Корнилов снова остановил ее.
— Составили план и выполнили его? — спросил он.
— Нет! Это я сейчас говорю. А тогда был страх, и ничего больше.
— Неправда! Было счастье, и я не мог в этом обмануться. Было, было!
— Для меня это было счастье избавления. Счастье повешенного, которого за секунду до последнего вздоха вынули из петли. Истинное ли это счастье? Женское ли?
— Утвердившись, вы стали мучиться тем, что я белый, а вы красная? Да?
— Если бы мы были только вдвоем. Но ведь мы всегда были втроем! — И Нина Всеволодовна взглянула на фотопортрет.
— Лазарев?
— Конечно. Кто же еще?
— Конец света — «...ночь... темь... река... мост ... люди...» — вот с чем я пришел к вам. И вас это ничуть не пугало. Быть последней Евой при последнем Адаме — это вам было интересно и не страшно. Если мы самые последние, если мы после Лазарева, что же могло нам помешать? Последним не мешает ничто!
— Да-да! Я и хотела верить вам и вашему страшному пророчеству, чтобы подавить свой собственный страх... Не получилось! Недолгая забывчивость стала моим недолгим счастьем. И разве это могло быть долго? Уж это всегда так — наш собственный страх нам страшнее, чем конец всего света! Вот и вы: если бы вам сказали, что через пять минут кончится все, весь мир, вы бы так не испугались, как боитесь сейчас, теряя меня. Все мы так устроены. И я, и вы, и все.

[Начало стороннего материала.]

Lemma copes_fs_remove_file name fs :
  fs_wf fs -> copes (fs_remove_file name) fs (fun _ => leaves (eq name) fs) (fun _ => leaves (eq name) fs).
Proof.
  intros Hwf. destruct (fs_remove_any name fs) as (o & fs' & Hrun & Hi & Hx & Hd).
  assert (leaves (eq name) fs fs') as HL.
  { destruct Hd as [Hd|Hd].
    - apply still_leaves; [done|]. unfold still, killed, set_faults. congruence.
    - eapply leaves_trans; [by apply leaves_remove|]. apply still_leaves; [by apply remove_wf|].
      unfold still, killed, set_faults, set_dirents. cbn. congruence. }
  by apply (orderly_copes _ _ _ _ _ _ (orderly_fs_remove_file name) Hrun).
Qed.

(** A file that is created and then filled. *)
Lemma copes_new_file {A} name (body : nat -> M (Fs * BufWriter) A) fs (D : bytes -> Prop) :
  fs_wf fs -> (forall ino, framed (body ino)) -> (forall ino, orderly (body ino)) ->
  (forall ino fs1 a fs2, data_of fs1 ino = [] -> scoped (bw_new ino) (body ino) bw_drop fs1 = (Ok a, fs2) ->
    D (data_of fs2 ino)) ->
  copes (file ← file_create name; scoped (bw_new file) (body file) bw_drop) fs (fun _ => leaves (eq name) fs)
    (fun _ fs' => leaves (eq name) fs fs' /\
       exists ino, dirents fs' !! name = Some ino /\ D (data_of fs' ino)).
Proof.
  intros Hwf Hfr Hor HD. eapply copes_bind; [eapply copes_mono; [by apply copes_file_create|auto|]|].
  { intros ino fs' H. exact H. }
  intros ino fs1 (HL & Hd & Hnil). destruct (scoped (bw_new ino) (body ino) bw_drop fs1) as [o fs2] eqn:Hrun.
  pose proof (scoped_frames ino (body ino) fs1 o fs2 (Hfr ino) Hrun) as F.
  assert (leaves (eq name) fs fs2) as HL2 by (eapply leaves_trans; [done|by eapply leaves_frames; [apply HL|..]]).
  refine (orderly_copes _ _ _ _ _ _ _ Hrun _ _); [apply orderly_scoped; [exact (Hor ino)|exact orderly_bw_drop]|done|].
  intros a ->. split; [done|]. exists ino. destruct F as (-> & _). split; [done|by eapply HD].
Qed.

Lemma copes_file_sync name ino fs :
  fs_wf fs -> dirents fs !! name = Some ino ->
  copes (file_sync ino) fs (fun _ => leaves (eq name) fs)
    (fun _ fs' => leaves (eq name) fs fs' /\ dirents fs' = dirents fs /\ data_of fs' ino = data_of fs ino).
Proof.
  intros Hwf Hd. destruct (file_sync_any ino fs) as (o & fs' & Hrun & F & Hdat & _).
  pose proof (leaves_frames _ _ _ _ Hwf Hd F) as HL. destruct F as (D & _).
  by apply (orderly_copes _ _ _ _ _ _ (orderly_file_sync ino) Hrun).
Qed.

(** ** Buffered writes that all succeed *)

Definition writes (d : bytes) (m : M (Fs * BufWriter) unit) : Prop := forall fs w x fs' w',
  m (fs, w) = (Ok x, (fs', w')) -> bw_file w' = bw_file w /\ bw_log fs' w' = bw_log fs w ++ d.

(** Nothing stays in the buffer. *)
Definition drains (m : M (Fs * BufWriter) unit) : Prop := forall fs w x fs' w',
  m (fs, w) = (Ok x, (fs', w')) -> bw_buf w' = [].

Lemma writes_all d : writes d (bw_write_all d).
Proof.
  intros fs w x fs' w' H. destruct (bw_write_all_any fs w d) as (o & fs1 & w1 & Hrun & Hw & _ & Hok).
  rewrite Hrun in H. injection H as -> -> ->. destruct x. by rewrite Hok.
Qed.

Lemma drains_flush : drains bw_flush.
Proof.
  intros fs w x fs' w' H. destruct (bw_flush_buf_any fs w) as (o & fs1 & w1 & Hrun & Hw & _ & Hok).
  unfold bw_flush in H. rewrite Hrun in H. injection H as -> -> ->. destruct x. by destruct Hok.
Qed.

Lemma writes_flush : writes [] bw_flush.
Proof.
  intros fs w x fs' w' H. pose proof (drains_flush _ _ _ _ _ H) as Hb.
  destruct (bw_flush_buf_any fs w) as (o & fs1 & w1 & Hrun & Hw & _ & Hok).
  unfold bw_flush in H. rewrite Hrun in H. injection H as -> -> ->. destruct x. destruct Hok as [_ Hd]; [done|].
  split; [done|]. unfold bw_log at 1. by rewrite Hb, Hw, Hd.
Qed.

Lemma writes_bind d1 d2 m k : writes d1 m -> writes d2 k -> writes (d1 ++ d2) (_ ← m; k).
Proof.
  intros Hm Hk fs w x fs' w'. unfold mbind, M_bind. destruct (m (fs, w)) as [o [fs1 w1]] eqn:E.
  destruct o as [y|err| |]; try done. destruct (Hm _ _ _ _ _ E) as [W1 L1]. intros H.
  destruct (Hk _ _ _ _ _ H) as [W2 L2]. split; [congruence|]. by rewrite L2, L1, app_assoc.
Qed.

Lemma drains_bind (m k : M (Fs * BufWriter) unit) : drains k -> drains (_ ← m; k).
Proof.
  intros Hk fs w x fs' w'. unfold mbind, M_bind. destruct (m (fs, w)) as [[y|err| |] [fs1 w1]]; try done. apply Hk.
Qed.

Хотелось Корнилову паралича, но паралича не было. Надо было справляться одному, без паралича, без разрыва сердца. Он спросил:
— Когда вы служили в 5-й армии, вам не приходилось иметь дело с какими-нибудь бумагами по армии генерала Молчанова?
Она была готова к любому, к какому угодно вопросу и к этому тоже.
— Много раз...
— Не было донесений о передвижении молчановской армии по тайге? На север от Щегловска? Не помните?
— Вспоминаю...
— А донесений о том, что в деревне Малая Дмитриевка и вокруг нее ваш противник, отступая, сжег несколько тысяч саней? С продуктами, боеприпасами? Что оставил там раненых, сыпнотифозных, обмороженных? В декабре девятнадцатого года? Двадцать четвертого, двадцать пятого, двадцать шестого декабря?